[Start of Attachment]

Lemma file_chunks_spec :
  read_chunks (S (List.length (text_of s))) (text_of s) (chunk_size s) =
    Some (file_chunks s, []) /\
  List.concat (file_chunks s) = stripped_text s /\
  (forall i, S i < num_chunks s ->
             List.length (nth i (file_chunks s) []) = n).
Proof.
  destruct (read_chunks_spec (chunk_size s) lines_per_chunk_pos
              (S (List.length (text_of s))) (text_of s) ltac:(lia))
    as (chunks & Hrc & Hcat & _ & Hfull & _).
  unfold num_chunks, file_chunks. rewrite Hrc. auto.
Qed.

Lemma file_rest_eof : file_rest s = [].
Proof.
  unfold file_rest. destruct file_chunks_spec as (-> & _). reflexivity.
Qed.

Lemma file_chunks_records :
  flat_map group_records (file_chunks s) = split_records (stripped_text s).
Proof.
  destruct file_chunks_spec as (_ & Hcat & Hfull).
  rewrite <- Hcat.
  rewrite (flat_map_ext _ split_records) by (intros; apply group_records_split).
  apply (split_records_chunkwise n (Z.to_nat (chunk_size s))).
  - apply lines_per_chunk_mult4.
  - exact Hfull.
Qed.

Lemma file_chunks_sequences :
  flat_map group_sequences (file_chunks s) =
  split_sequences (stripped_text s).
Proof.
  destruct file_chunks_spec as (_ & Hcat & Hfull).
  rewrite <- Hcat.
  rewrite (flat_map_ext _ split_sequences)
    by (intros; apply group_sequences_split).
  apply (split_sequences_chunkwise n (Z.to_nat (chunk_size s))).
  - apply lines_per_chunk_mult4.
  - exact Hfull.
Qed.

Lemma file_chunks_count :
  Zsum (map (fun l => Z.of_nat (List.length l) / 4)%Z (file_chunks s)) =
  Z.of_nat (List.length (text_of s) / 4).
Proof.
  rewrite (map_ext _ (fun l => Z.of_nat (List.length (split_records l)))).
  - rewrite Zsum_lengths.
    rewrite (flat_map_ext _ group_records)
      by (intros; symmetry; apply group_records_split).
    rewrite file_chunks_records, split_records_length.
    unfold stripped_text. now rewrite length_map.
  - intros l. rewrite split_records_length, Nat2Z.inj_div. reflexivity.
Qed.

End FileChunks.

(** ** Records by position *)

Lemma split_records_nth l : forall i,
  i < List.length l / 4 ->
  nth i (split_records l) (EmptyString, EmptyString, EmptyString) =
  (nth (4 * i) l EmptyString, nth (4 * i + 1) l EmptyString,
   nth (4 * i + 3) l EmptyString).
Proof.
  induction l as [|a|a b|a b c|a b c d rest IH] using list_ind4;
    intros i Hi; cbn [List.length] in Hi;
    try (cbn in Hi; lia).
  assert (Hdiv : S (S (S (S (List.length rest)))) / 4 =
                 S (List.length rest / 4)).
  { replace (S (S (S (S (List.length rest)))))
      with (List.length rest + 1 * 4) by lia.
    rewrite Nat.div_add by lia. lia. }
  rewrite Hdiv in Hi. destruct i as [|i]; [reflexivity|].
  cbn [split_records nth]. rewrite IH by lia.
  replace (4 * S i) with (S (S (S (S (4 * i))))) by lia.
  reflexivity.
Qed.

Lemma nth_map_rstrip l k :
  nth k (map Py.rstrip_nl l) EmptyString =
  Py.rstrip_nl (nth k l EmptyString).
Proof.
  change EmptyString with (Py.rstrip_nl EmptyString) at 1. apply map_nth.
Qed.

(** * The claims *)

(** ** Counting *)

(** C3: for every file, every worker count of at least one, every chunk
    size of at least one and every order in which the futures complete,
    [count_reads] returns the number of records that sequential
    iteration over the same file yields, which is the number of complete
    four-line groups of the file. *)
Theorem count_reads_equals_iteration (s : State) (order : list nat) :
  (1 <= thread s)%Z ->
  (1 <= chunk_size s)%Z ->
  Permutation order (seq 0 (num_chunks s)) ->
  exists records,
    result_of (iterate s) = Returned records /\
    result_of (count_reads order s) =
      Returned (Z.of_nat (List.length records)) /\
    List.length records = List.length (text_of s) / 4.
Proof.
  intros Ht Hc Hp. exists (file_records s).
  rewrite iterate_eq, count_reads_eq by exact Ht.
  assert (Hlen : List.length (file_records s) = List.length (text_of s) / 4).
  { unfold file_records, stripped_text.
    now rewrite length_map, split_records_length, length_map. }
  repeat split; [|exact Hlen].
  cbn [result_of fst]. f_equal. rewrite Hlen.
  rewrite <- (file_chunks_count s Hc).
  apply Zsum_perm, Permutation_map, pick_perm. exact Hp.
Qed.

Lemma count_reads_equals_iteration_witness :
  exists records,
    result_of (iterate (reader_on sample_fastq 4 1)) = Returned records /\
    result_of (count_reads [1; 0] (reader_on sample_fastq 4 1)) =
      Returned (Z.of_nat (List.length records)) /\
    List.length records = 8 / 4.
Proof.
  apply (count_reads_equals_iteration (reader_on sample_fastq 4 1) [1; 0]).
  - vm_compute. discriminate.
  - vm_compute. discriminate.
  - vm_compute. apply perm_swap.
Defined.

(** ** Chunk boundaries *)

(** C10: in the sequence of chunks that repeated calls of [load_chunk]
    cut from one handle, a chunk of fewer than [chunk_size * 4] lines has
    drained the handle, so that every later call returns no line; every
    chunk but the last therefore holds exactly [chunk_size * 4] lines,
    chunk [i] starts at line [4 * (i * chunk_size)] of the file, so that
    no four-line group lies across a boundary, and grouping each chunk at
    offsets 0, 4, 8, ... gives the grouping of the concatenated chunks;
    for a chunk size of at least one the chunks cover the file and the
    grouping is that of the whole file. *)
Theorem chunks_hold_whole_groups (fh : list string) (cs : Z) :
  exists chunks rest,
    read_chunks (S (List.length fh)) fh cs = Some (chunks, rest) /\
    (forall h lines h',
        load_chunk h cs = (lines, h') ->
        List.length lines < Z.to_nat (cs * 4) ->
        h' = [] /\ forall cs', load_chunk h' cs' = ([], [])) /\
    (forall i, S i < List.length chunks ->
               List.length (nth i chunks []) = Z.to_nat (cs * 4)) /\
    (forall i, i < List.length chunks ->
               nth i chunks [] <> [] /\
               nth i chunks [] =
               map Py.rstrip_nl
                   (firstn (Z.to_nat (cs * 4))
                           (skipn (4 * (i * Z.to_nat cs)) fh))) /\
    flat_map group_records chunks = split_records (List.concat chunks) /\
    ((1 <= cs)%Z ->
     rest = [] /\
     List.concat chunks = map Py.rstrip_nl fh /\
     flat_map group_records chunks = split_records (map Py.rstrip_nl fh)).
Proof.
  assert (Hshort : forall h lines h',
             load_chunk h cs = (lines, h') ->
             List.length lines < Z.to_nat (cs * 4) ->
             h' = [] /\ forall cs', load_chunk h' cs' = ([], [])).
  { intros h lines h' Hl Hlt.
    assert (h' = []) as -> by (eapply load_chunk_short; eauto).
    split; [reflexivity|]. intros; apply load_chunk_eof. }
  destruct (Z_lt_le_dec cs 1) as [Hz|Hpos].
  - exists [], fh. rewrite read_chunks_zero by (unfold lines_per_chunk; lia).
    split; [reflexivity|]. split; [exact Hshort|].
    repeat split; try (cbn [List.length] in *; intros; lia).
  - assert (Hn : 0 < lines_per_chunk cs) by (unfold lines_per_chunk; lia).
    destruct (read_chunks_spec cs Hn (S (List.length fh)) fh ltac:(lia))
      as (chunks & Hrc & Hcat & Hnth & Hfull & Hne).
    fold (lines_per_chunk cs).
    assert (Hgroup : flat_map group_records chunks =
                     split_records (List.concat chunks)).
    { rewrite (flat_map_ext _ split_records)
        by (intros; apply group_records_split).
      apply (split_records_chunkwise (lines_per_chunk cs) (Z.to_nat cs));
        [apply lines_per_chunk_mult4 | exact Hfull]. }
    exists chunks, []. split; [exact Hrc|].
    split; [exact Hshort|]. split; [exact Hfull|].
    split; [|split].
    + intros i Hi. split; [now apply Hne|].
      rewrite Hnth by exact Hi. do 3 f_equal.
      rewrite lines_per_chunk_mult4. lia.
    + exact Hgroup.
    + intros _. rewrite Hgroup, Hcat. auto.
Qed.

[End of Attachment]

## [What to produce]
Given the records above, reproduce precisely and only the lines between the line holding "- intros l." and the line holding "rewrite iterate_eq, count_reads_eq", inclusive.

## [Result of the exercise]
  - intros l. rewrite split_records_length, Nat2Z.inj_div. reflexivity.
Qed.

End FileChunks.

(** ** Records by position *)

Lemma split_records_nth l : forall i,
  i < List.length l / 4 ->
  nth i (split_records l) (EmptyString, EmptyString, EmptyString) =
  (nth (4 * i) l EmptyString, nth (4 * i + 1) l EmptyString,
   nth (4 * i + 3) l EmptyString).
Proof.
  induction l as [|a|a b|a b c|a b c d rest IH] using list_ind4;
    intros i Hi; cbn [List.length] in Hi;
    try (cbn in Hi; lia).
  assert (Hdiv : S (S (S (S (List.length rest)))) / 4 =
                 S (List.length rest / 4)).
  { replace (S (S (S (S (List.length rest)))))
      with (List.length rest + 1 * 4) by lia.
    rewrite Nat.div_add by lia. lia. }
  rewrite Hdiv in Hi. destruct i as [|i]; [reflexivity|].
  cbn [split_records nth]. rewrite IH by lia.
  replace (4 * S i) with (S (S (S (S (4 * i))))) by lia.
  reflexivity.
Qed.

Lemma nth_map_rstrip l k :
  nth k (map Py.rstrip_nl l) EmptyString =
  Py.rstrip_nl (nth k l EmptyString).
Proof.
  change EmptyString with (Py.rstrip_nl EmptyString) at 1. apply map_nth.
Qed.

(** * The claims *)

(** ** Counting *)

(** C3: for every file, every worker count of at least one, every chunk
    size of at least one and every order in which the futures complete,
    [count_reads] returns the number of records that sequential
    iteration over the same file yields, which is the number of complete
    four-line groups of the file. *)
Theorem count_reads_equals_iteration (s : State) (order : list nat) :
  (1 <= thread s)%Z ->
  (1 <= chunk_size s)%Z ->
  Permutation order (seq 0 (num_chunks s)) ->
  exists records,
    result_of (iterate s) = Returned records /\
    result_of (count_reads order s) =
      Returned (Z.of_nat (List.length records)) /\
    List.length records = List.length (text_of s) / 4.
Proof.
  intros Ht Hc Hp. exists (file_records s).
  rewrite iterate_eq, count_reads_eq by exact Ht.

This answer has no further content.